My friend’s husband literally knocked over a guitar that was sitting on a stand with the force of his sneeze alone. My husband’s sneezes have at one time or another awoken every member of our household. They’ve also made me drop books I’m reading. So loud and unpredictable are my boss’s sneezes that they make me mistype words on a regular basis. He’s usually sitting in another room when it happens, but the blast is potent enough to freak me out like someone jumping out at me at a haunted house. 

Contrary to the belief of every man I’ve argued with about this, you will do no internal damage if you tone down the volume of your sneeze. You don’t even have to use your voice when you sneeze at all! You can just let that mucus fly right out of your nose without trying to sound like a space shuttle launch. The noise is not connected to the physical act. 

Many think manspreading is a way that men show dominance or show that they think they’re entitled to more space. DILMS are much the same. 

“Excuse me, my lesser humans, but testicles entitle me to eject a noise of startling proportions whenever a booger tickles my sinuses. I expect you, oh bearers of estrogen, however, to sound like Betty Boop being lightly pinched when you sneeze.”

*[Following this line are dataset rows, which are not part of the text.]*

(** *** Bytes *)

Abbreviation bytes := (Forall (fun c => 0 <= c < 256)).

Lemma lit_bytes s : bytes (lit s).
Proof.
  induction s as [|a s IH]; constructor; [|done]. pose proof (Ascii.N_ascii_bounded a). lia.
Qed.

Lemma digit_loop_bytes digits base fuel : forall x b o,
  bytes digits -> bytes b -> digit_loop digits base x b fuel = Some o -> bytes o.
Proof.
  induction fuel as [|fuel IH]; intros x b o Hd Hb; cbn [digit_loop]; [done|].
  destruct (aget digits (x mod base)) as [d|] eqn:E; [|done]. cbn. unfold push.
  destruct (_ <? 16)%nat; [|done]. cbn.
  assert (bytes (b ++ [d])).
  { apply Forall_app. split; [done|]. constructor; [|constructor]. unfold aget in E.
    destruct (0 <=? _); [|done]. by eapply (Forall_lookup_1 _ _ _ _ Hd). }
  destruct (_ =? 0); [by intros [= <-]|by apply IH].
Qed.

Lemma printint_bytes digits xx base sgn o :
  bytes digits -> printint digits xx base sgn = Some o -> bytes o.
Proof.
  intros Hd. unfold printint. destruct (digit_loop _ _ _ _ _) as [b|] eqn:E; [|done]. cbn.
  apply digit_loop_bytes in E; [|done|constructor].
  destruct (sgn && _); cbn; [unfold push; destruct (_ <? 16)%nat; [|done]; cbn|]; intros [= <-];
    apply Forall_rev; [|done]. apply Forall_app. split; [done|]. constructor; [unfold minus; lia|constructor].
Qed.

(** [cprintf] of bytes prints bytes. *)
Lemma cprintf_bytes ap str fmt k o :
  bytes fmt -> (forall p, bytes (str p)) -> cprintf_loop ap str fmt k = Some o -> bytes o.
Proof.
  intros Hf Hs. revert k o Hf. induction fmt as [fmt IH] using (induction_ltof1 _ (@length Z)).
  unfold ltof in IH. intros k o Hf. pose proof (lit_bytes _ : bytes kdigits).
  assert (Hstr : forall p, bytes (str_arg str p)).
  { intros q. unfold str_arg. destruct (q =? 0); [apply lit_bytes|done]. }
  assert (0 <= pct < 256) by (unfold pct; lia).
  assert (Hrest : forall r k w o, (length r < length fmt)%nat -> bytes r -> bytes w ->
    (o' ← cprintf_loop ap str r k; Some (w ++ o')) = Some o -> bytes o).
  { intros r k' w o' Hr Hbr Hw. destruct (cprintf_loop ap str r k') eqn:E; [|done]. intros [= <-].
    apply Forall_app. split; [done|]. by eapply IH. }
  destruct fmt as [|c r]; [by intros [= <-]|]. apply Forall_cons in Hf as [Hc Hr]. cbn [cprintf_loop].
  destruct (negb (c =? pct)); [apply (Hrest r k [c]); [cbn; lia|done|by constructor]|].
  destruct r as [|c' r]; [by intros [= <-]|]. apply Forall_cons in Hr as [Hc' Hr].
  assert (length r < length (c :: c' :: r))%nat by (cbn; lia).
  destruct (c' =? 100); [|destruct ((c' =? 120) || (c' =? 112)); [|destruct (c' =? 115); [|destruct (c' =? pct)]]].
  - destruct (kprintint (i32 (ap k)) 10 true) eqn:E; [|done]. apply Hrest; [done|done|by eapply printint_bytes].
  - destruct (kprintint (i32 (ap k)) 16 false) eqn:E; [|done]. apply Hrest; [done|done|by eapply printint_bytes].
  - by apply Hrest.
  - apply (Hrest r k [pct]); [done|done|by constructor].
  - apply (Hrest r k [pct; c']); [done|done|]. constructor; [done|]. by constructor.
Qed.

A little of this can be excused if an effort is made to mitigate the DILMS’s sound upon its exit from the face, such as burying your nose and mouth in your elbow or a tissue. Most of the men I know don’t even try to do this, despite the obvious public health issues surrounding it. My husband claims it’s because he never knows when it’s coming. Sorry, but I don’t think it’s my ovaries that allow me the ability to sneeze into my elbow every single time. Breasts don’t grant you that foresight, but the feeling in your nose does, and that’s a unisex indicator.  

Obviously, men suffer much more during things like the common cold so I guess it makes sense they would like to convince us all of their exceptional discomfort through audible means. But no one appreciates having the pee scared out of them because the people with penises have allergies.

Men, you are not entitled to startle everyone in a 50-foot radius whenever you spontaneously clear your sinuses. Practice toning that crap down and have your inner elbow at the ready. Otherwise, you will bear one of the greatest insults a Midwesterner can dish out: I will NOT say bless you.